Two years later, company can place signs inside city limits

By DANNIE OLIVEAUX
Port Orchard Independent Editor
January 17, 2013 · Updated 1:27 PM 

A Gig Harbor sign company, who filed a lawsuit against the city, has been given permits to places six signs in Port Orchard.

Building permits were issued to Gotcha Covered Media on Dec. 18 to place commercial billboards within city limits at commercial properties along Sedgwick Road, Mile Hill Drive and Highway 16, according to interim development director Tom Bonsell.

“We issued the permits, but no one from the company has came to pick up the permits,” Bonsell said on Jan. 15.

The city lost a federal court case involving a media billboard company, Engley Diversified Inc., in September.

Judge Benjamin H. Settle ruled the city did not show evidence of handling Engley’s permit application differently than how it handles building permits.
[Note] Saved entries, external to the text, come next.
(* ===== verification/Rtc.v ===== *)
(** * The clock chip and its memory (NVRAM)

    [src/src/rtc.cpp]: 64 bytes behind an index and a data register, the first of them the
    clock's, 48 bytes of settings that are kept in a file between sessions, and their
    checksum.  The array [nvram] of the source is part of the state; the host's file, clock
    and options are arguments. *)

From S2P Require Import Prelude.

Definition CKS_RANGE_START : Z := 14.
Definition CKS_RANGE_END : Z := 14 + 47.
Definition CKS_RANGE_LEN : Z := CKS_RANGE_END - CKS_RANGE_START + 1.
Definition CKS_LOC : Z := 14 + 48.
Definition NVRAM_SYSTEM_LANGUAGE : Z := 20.
Definition NVRAM_KEYBOARD_LAYOUT : Z := 21.

(** The bytes the emulator is compiled with. *)
Definition nvram_init : list Z :=
  [48; 255; 21; 255; 23; 255; 1; 25; 3; 33; 42; 14; 112; 128;
   0; 0; 0; 0; 0; 0; 0; 0; 17; 46; 32; 1; 255; 0; 0; 56; 135; 0; 0; 0; 0; 0; 0; 0;
   0; 0; 0; 0; 0; 0; 0; 0; 0; 0; 0; 0; 0; 0; 0; 0; 0; 0; 0; 0; 0; 0; 0; 0; 224; 31].

(** [rtc_uip] is the static variable of getData. *)
Record rtc := mk_rtc { nvram : gmap Z Z; index : Z; rtc_uip : bool }.

Definition t_nvram (m : gmap Z Z) (s : rtc) : rtc := mk_rtc m s.(index) s.(rtc_uip).

(** The options of bx_options that patch uses; -1 is for not set. *)
Record rtc_options := mk_options { monitor : Z; boot_color_depth : Z; cookie_akp : Z }.

(** What localtime or gmtime returns. *)
Record tm := mk_tm { tm_sec : Z; tm_min : Z; tm_hour : Z; tm_mday : Z; tm_mon : Z; tm_year : Z }.

(** [memcpy] to consecutive indices. *)
Fixpoint copy_bytes (i : Z) (l : list Z) (m : gmap Z Z) : gmap Z Z :=
  match l with [] => m | b :: l => copy_bytes (i + 1) l (aset m i b) end.

Definition cks_range : list Z := seqZ CKS_RANGE_START CKS_RANGE_LEN.

Definition setChecksum (s : rtc) : rtc :=
  let sum := foldl (λ sum i, u8 (sum + aget s.(nvram) i)) 0 cks_range in
  t_nvram (aset (aset s.(nvram) CKS_LOC (u8 (Z.lnot sum))) (CKS_LOC + 1) sum) s.

Definition patch_monitor (o : rtc_options) (m : gmap Z Z) : gmap Z Z :=
  if o.(monitor) =? -1 then m
  else if o.(monitor) =? 0 then aset m 29 (aget m 29 .| 0x10) else aset m 29 (aget m 29 .& Z.lnot 0x10).

Definition patch_depth (o : rtc_options) (m : gmap Z Z) : gmap Z Z :=
  if o.(boot_color_depth) =? -1 then m
  else
    let res := if o.(boot_color_depth) =? 1 then 0 else if o.(boot_color_depth) =? 2 then 1 else if o.(boot_color_depth) =? 4 then 2
               else if o.(boot_color_depth) =? 8 then 3 else if o.(boot_color_depth) =? 16 then 4 else aget m 29 .& 0x07 in
    aset m 29 ((aget m 29 .& Z.lnot 0x07) .| res).

Definition patch_country (o : rtc_options) (m : gmap Z Z) : gmap Z Z :=
  if o.(cookie_akp) =? -1 then m
  else aset (aset m NVRAM_SYSTEM_LANGUAGE (o.(cookie_akp) .& 0xff)) NVRAM_KEYBOARD_LAYOUT ((o.(cookie_akp) ≫ 8) .& 0xff).

Definition patch (o : rtc_options) (s : rtc) : rtc :=
  setChecksum (t_nvram (patch_country o (patch_depth o (patch_monitor o s.(nvram)))) s).

Definition rtc_reset (o : rtc_options) (s : rtc) : rtc := let s := patch o s in mk_rtc s.(nvram) 0 s.(rtc_uip).

(** The file, if it can be opened; it is only used when it is long enough. *)
Definition load (file : option (list Z)) (s : rtc) : bool * rtc :=
  match file with
  | Some bytes =>
    if CKS_RANGE_LEN <=? Z.of_nat (length bytes)
    then (true, t_nvram (copy_bytes CKS_RANGE_START (take (Z.to_nat CKS_RANGE_LEN) bytes) s.(nvram)) s)
    else (false, s)
  | None => (false, s)
  end.

(** The result and the new file; [written]: how many bytes fwrite can write, if the file can be
    opened. *)
Definition save (written : option Z) (s : rtc) : bool * option (list Z) :=
  match written with
  | Some n => (n =? CKS_RANGE_LEN, Some (take (Z.to_nat n) (map (aget s.(nvram)) cks_range)))
  | None => (false, None)
  end.

(** The constructor. *)
Definition rtc_boot (o : rtc_options) (file : option (list Z)) (s : rtc) : rtc := rtc_reset o (load file s).2.

(** ** The registers *)

Definition setAddr (value : Z) (s : rtc) : rtc := if value <? 64 then mk_rtc s.(nvram) value s.(rtc_uip) else s.
Definition setData (value : Z) (s : rtc) : rtc := t_nvram (aset s.(nvram) s.(index) value) s.

Definition getData (now : tm) (s : rtc) : Z * rtc :=
  let i := s.(index) in
  if (i =? 0) || (i =? 2) || (i =? 4) || ((7 <=? i) && (i <=? 9)) then
    (u8 (if i =? 0 then now.(tm_sec) else if i =? 2 then now.(tm_min) else if i =? 4 then now.(tm_hour)
         else if i =? 7 then now.(tm_mday) else if i =? 8 then now.(tm_mon) + 1 else now.(tm_year) - 68), s)
  else if i =? 10 then (if s.(rtc_uip) then 0x80 else 0, mk_rtc s.(nvram) i (negb s.(rtc_uip)))
  else (aget s.(nvram) i, s).

(** The chip is at 0xff8960, with a size of 4. *)
Definition rtc_offset : Z := 0xff8960.
Definition rtc_size : Z := 4.

Definition rtc_handleRead (now : tm) (addr : Z) (s : rtc) : Z * rtc :=
  let addr := u32 (addr - rtc_offset) in
  if rtc_size <? addr then (0, s)
  else if addr =? 1 then (s.(index), s) else if addr =? 3 then getData now s else (0, s).

Definition rtc_handleWrite (addr value : Z) (s : rtc) : rtc :=
  let addr := u32 (addr - rtc_offset) in
  if rtc_size <? addr then s
  else if addr =? 1 then setAddr value s else if addr =? 3 then setData value s else s.

Definition getNvramKeyboard (s : rtc) : Z := aget s.(nvram) NVRAM_KEYBOARD_LAYOUT.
Engley submitted various sketches, site plans, engineered drawings from a professional engineer and structural calculations for the proposed billboards that follow the city’s code requirements for building a structure, according to the ruling.

The city also charged Engley the standard $4.50 building code fee for the permits, but city attorneys didn’t explain to the federal court why the city was charging the company this fee when the permits were being labeled strictly as sign or construction permits, according to federal court document.

In April 2010, the company applied for permits to place commercial billboards within city limits at commercial properties, but the city denied the permits later that month.

After Port Orchard’s hearing examiner affirmed the denial of the permits in November 2011, Engley filed an appeal with the city the following month.

On March 22, 2011, the city council dismissed Engley’s appeal as untimely, according to United States District Court documents.

After the city council dismissed the appeal, the U.S. District Court ruled the appeal was timely and ordered the council members to make a decision on the appeal in July 2011.

Originally, the city denied Engley’s billboard permits based upon an interpretation of the city’s Municipal Code that billboards the company wanted to place in city limits were “off premises” signs and all such signs were not allowed.

The U.S. District Court ordered the city council to make a decision on Engley’s appeal.

But in September 2011, the city council reversed the hearing examiner’s ruling that the signs were prohibited, but stated that the company’s application for the permit to place the signs within the city were not vested to city code since Engley applied for a “construction permit rather than a building permit.”

Settle ruled that a building permit and a construction permit was a distinction without a difference.